Key factors driving the country’s relative outperformance include robust consumer spending fuelling healthy corporate profits, productivity gains, an ongoing AI investment boom and supportive fiscal policies, ClearBridge Investments said in a recent note.
The fund manager challenged concerns about a potential market pullback, stating that the S&P 500’s recent gains exceeding 20 per cent do not necessarily signal a downturn.
Historical data suggests that while returns may moderate, they typically remain solid in the years following such strong performance, the fund manager said, adding that the current rally in US stocks is “far from the longest without a correction”.
According to Jeff Schulze, ClearBridge’s head of economic and market strategy, the likely continuation of supportive fiscal and monetary policies is the key to sustaining US consumer resilience in the coming years.
Schulze also pointed to ongoing productivity gains as a significant contributor to economic growth, creating a strong foundation for healthy corporate profits and outsized market performance.
“While it may be tempting to think the US is due for mean reversion, investors will likely have to wait a little longer, given our expectation that the fundamental drivers of US exceptionalism will remain in place in 2025,” he said.
Schulze noted that while some may believe the market is “due” for a downturn due to the gambler’s fallacy, historical data tells a different story. After two consecutive years of gains surpassing 20 per cent, the S&P 500 has generally maintained steady, though slightly more moderate, returns. On average, these returns reach 12.3 per cent, with positive performance recording 75 per cent of the time.

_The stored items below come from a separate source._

Lemma learnResolution_idle dec st key :
  vendorIdle st (learnResolution ops context now wall dec invoiceId st key).
Proof.
  unfold learnResolution.
  pose proof (recordResolutionDecision_vendor (st_db st) (ctx_vendor context)
                key dec invoiceId wall) as H.
  destruct (recordResolutionDecision _ _ _ _ _ _) as [db [value c]].
  split; [exact H | reflexivity].
Qed.

Lemma learnResolution_learning dec st key :
  learning_events (st_db (learnResolution ops context now wall dec invoiceId st key))
  = learning_events (st_db st).
Proof.
  unfold learnResolution.
  pose proof (recordResolutionDecision_learning (st_db st) (ctx_vendor context)
                key dec invoiceId wall) as H.
  destruct (recordResolutionDecision _ _ _ _ _ _) as [db [value c]].
  exact H.
Qed.

Lemma learnVendorMemory_keeps kind pattern note st :
  learnKeeps st (learnVendorMemory context now vendorMemsAll kind pattern note st).
Proof. split; reflexivity. Qed.

Lemma learnQtyFix_keeps st fx :
  learnKeeps st (learnQtyFix ops context now st fx).
Proof. unfold learnQtyFix. break_match; split; reflexivity. Qed.

Lemma learnApproved_keeps corrections st :
  learnKeeps st (learnApproved ops context now vendorMemsAll corrections st).
Proof.
  unfold learnApproved. cbv zeta.
  repeat match goal with
         | |- learnKeeps _ (if ?c then _ else _) => destruct c
         | |- learnKeeps ?a (learnVendorMemory _ _ _ _ _ _ ?b) =>
             apply (learnKeeps_trans a b);
             [|apply learnVendorMemory_keeps]
         | |- learnKeeps ?a (fold_left _ _ ?b) =>
             apply (learnKeeps_trans a b);
             [|apply (fold_left_related _ learnKeeps learnKeeps_refl
                        learnKeeps_trans (learnQtyFix_keeps))]
         end; apply learnKeeps_refl.
Qed.

(** How the Learn phase ends.  An invoice already learned, or without a
    verdict, only adds an entry to the trail.  A rejected verdict on a run
    that used correction memory throws, leaving the store as the first
    [markRejected] wrote it.  Any other verdict is learned: the approved
    corrections, then the resolution keys, then the learning event and the
    audit event. *)
Lemma learnPhase_cases st :
  (hasLearned (st_db st) invoiceId = true
   /\ exists msg, learnPhase ops context now wall vendorMemsAll st
                  = LearnDone (pushTrail st step_learn now msg))
  \/ (hasLearned (st_db st) invoiceId = false
      /\ verdictOf context = None
      /\ exists msg, learnPhase ops context now wall vendorMemsAll st
                     = LearnDone (pushTrail st step_learn now msg))
  \/ (hasLearned (st_db st) invoiceId = false
      /\ verdictOf context = Some Rejected
      /\ exists memId rest,
           st_corrIds st = memId :: rest
           /\ learnPhase ops context now wall vendorMemsAll st
              = LearnThrown (markRejected (st_db st) memId wall))
  \/ (hasLearned (st_db st) invoiceId = false
      /\ exists row dec,
           find (fun x => String.eqb (hc_finalDecision x) "approved"
                          || String.eqb (hc_finalDecision x) "rejected")
                (ctx_correctionsForInvoice context) = Some row
           /\ verdictOf context = Some dec
           /\ (dec = Approved \/ st_corrIds st = [])
           /\ let s1 :=
                match dec with
                | Rejected => st
                | Approved =>
                    learnApproved ops context now vendorMemsAll
                      (hc_corrections row) st
                end in
              let s2 :=
                fold_left (learnResolution ops context now wall dec invoiceId)
                  (st_resKeys s1) s1 in
              exists ev msg,
                learnPhase ops context now wall vendorMemsAll st
                = LearnDone
                    (pushTrail
                       (withDb s2
                          (logAuditEvent (markLearned (st_db s2) invoiceId wall)
                             now ev (Some (ctx_vendor context)) (Some invoiceId)
                             None None
                             (MetaLearn
                                (filter nonEmpty (map mu_id (st_updates s2))))))
                       step_learn now msg)).
Proof.
  unfold learnPhase, verdictOf. cbv zeta. fold invoiceId.
  destruct (hasLearned (st_db st) invoiceId) eqn:Hl.
  { left. split; [reflexivity|]. eexists. reflexivity. }
  right.
  destruct (find (fun x => String.eqb (hc_finalDecision x) "approved"
                           || String.eqb (hc_finalDecision x) "rejected")
              (ctx_correctionsForInvoice context)) as [row|] eqn:Hrow.
  2:{ left. repeat split. eexists. reflexivity. }
  destruct (decisionOf (hc_finalDecision row)) as [dec|] eqn:Hdec.
  2:{ left. repeat split. eexists. reflexivity. }
  right.
  destruct dec.
  - right. split; [reflexivity|]. exists row, Approved.
    repeat split; auto. do 2 eexists. reflexivity.
  - destruct (st_corrIds st) as [|memId rest] eqn:Hc.
    + right. split; [reflexivity|]. exists row, Rejected.
      repeat split; auto. do 2 eexists. reflexivity.
    + left. repeat split. exists memId, rest. split; reflexivity.
Qed.

Lemma learnPhase_keeps st st' :
  learnPhase ops context now wall vendorMemsAll st = LearnDone st' ->
  learnKeeps st st'.
Proof.
  destruct (learnPhase_cases st)
    as [(_ & msg & ->) | [(_ & _ & msg & ->) | [(_ & _ & m & r & _ & ->)
       | (_ & row & dec & _ & _ & _ & H)]]].
  - intros [= <-]. split; reflexivity.
  - intros [= <-]. split; reflexivity.
  - discriminate.
  - cbv zeta in H. destruct H as (ev & msg & ->). intros [= <-].
    match goal with
    | |- context [fold_left (learnResolution _ _ _ _ _ _) (st_resKeys ?s) _] =>
        pose proof (fold_left_related _ learnKeeps learnKeeps_refl learnKeeps_trans
                      (learnResolution_keeps dec) (st_resKeys s) s) as K2;
        assert (K1 : learnKeeps st s)
    end.
    { destruct dec; [apply learnApproved_keeps | apply learnKeeps_refl]. }
    eapply learnKeeps_trans; [exact K1|].
    eapply learnKeeps_trans; [exact K2|].
    split; reflexivity.
Qed.

End LearnLemmas.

“We believe investors should remain cognisant of the gambler’s fallacy or the notion that the next coin flip will be influenced by the last. Should a period of near-term digestion emerge, we believe long-term investors would be well-served to take advantage and deploy capital,” Schulze cautioned.
Broadening of earnings participation
ClearBridge Investments anticipates a shift in the concentrated earnings growth that has dominated recent years, with the 10 largest companies in the S&P 500 accounting for a record 38.7 per cent of the index. This trend is expected to ease in the coming year, potentially paving the way for greater market breadth.
Such a development, according to the fund manager, could provide a favourable environment for active managers, who typically perform well when gains are more evenly distributed across the broader market.
“Market concentration mean reversion could begin to play out in 2025 due to fundamental drivers like relative earnings growth,” Schulze said.
Cautious on US extreme pricing of ‘US exceptionalism’
In a separate note, Martin Conlon, head of Australian Equities at Schroders, acknowledged the resilience of the US economy, which has exceeded expectations, and noted the continued strong demand for US dollar assets, despite challenges in the Treasury market.
However, he cautioned that global markets have placed an “alarmingly large wager” on the ongoing outperformance of the US economy.
According to Conlon, his observations of the Australian market over the past few quarters show that this overreliance on US economic strength is often mirrored in other markets, as US-driven trends tend to influence global markets, including those outside of the US.
He cautioned that while the US equity market remains a central force in global capitalism, the main challenge for investors is accurately assessing the sustainability of US economic “exceptionalism”. He pointed out that current market pricing suggests an overly optimistic outlook.
“Indicative global benchmarks such as MSCI World are more than 70 per cent US exposed, while the top 10 stocks are all US and nearly 25 per cent of the index.”
Conlon added that it remains difficult for investors to separate the sustainability of the US economy from confidence in the government’s ability to support asset prices and the economy through rising money supply and deficit spending.
As capital increasingly flows into US assets, he noted, there has rarely been a time in history when the bet on US exceptionalism has been as large as it is now.
“Unsurprisingly, this has left those with an appetite to seek diversification elsewhere with a fairly broad array of far more sensibly priced opportunities.”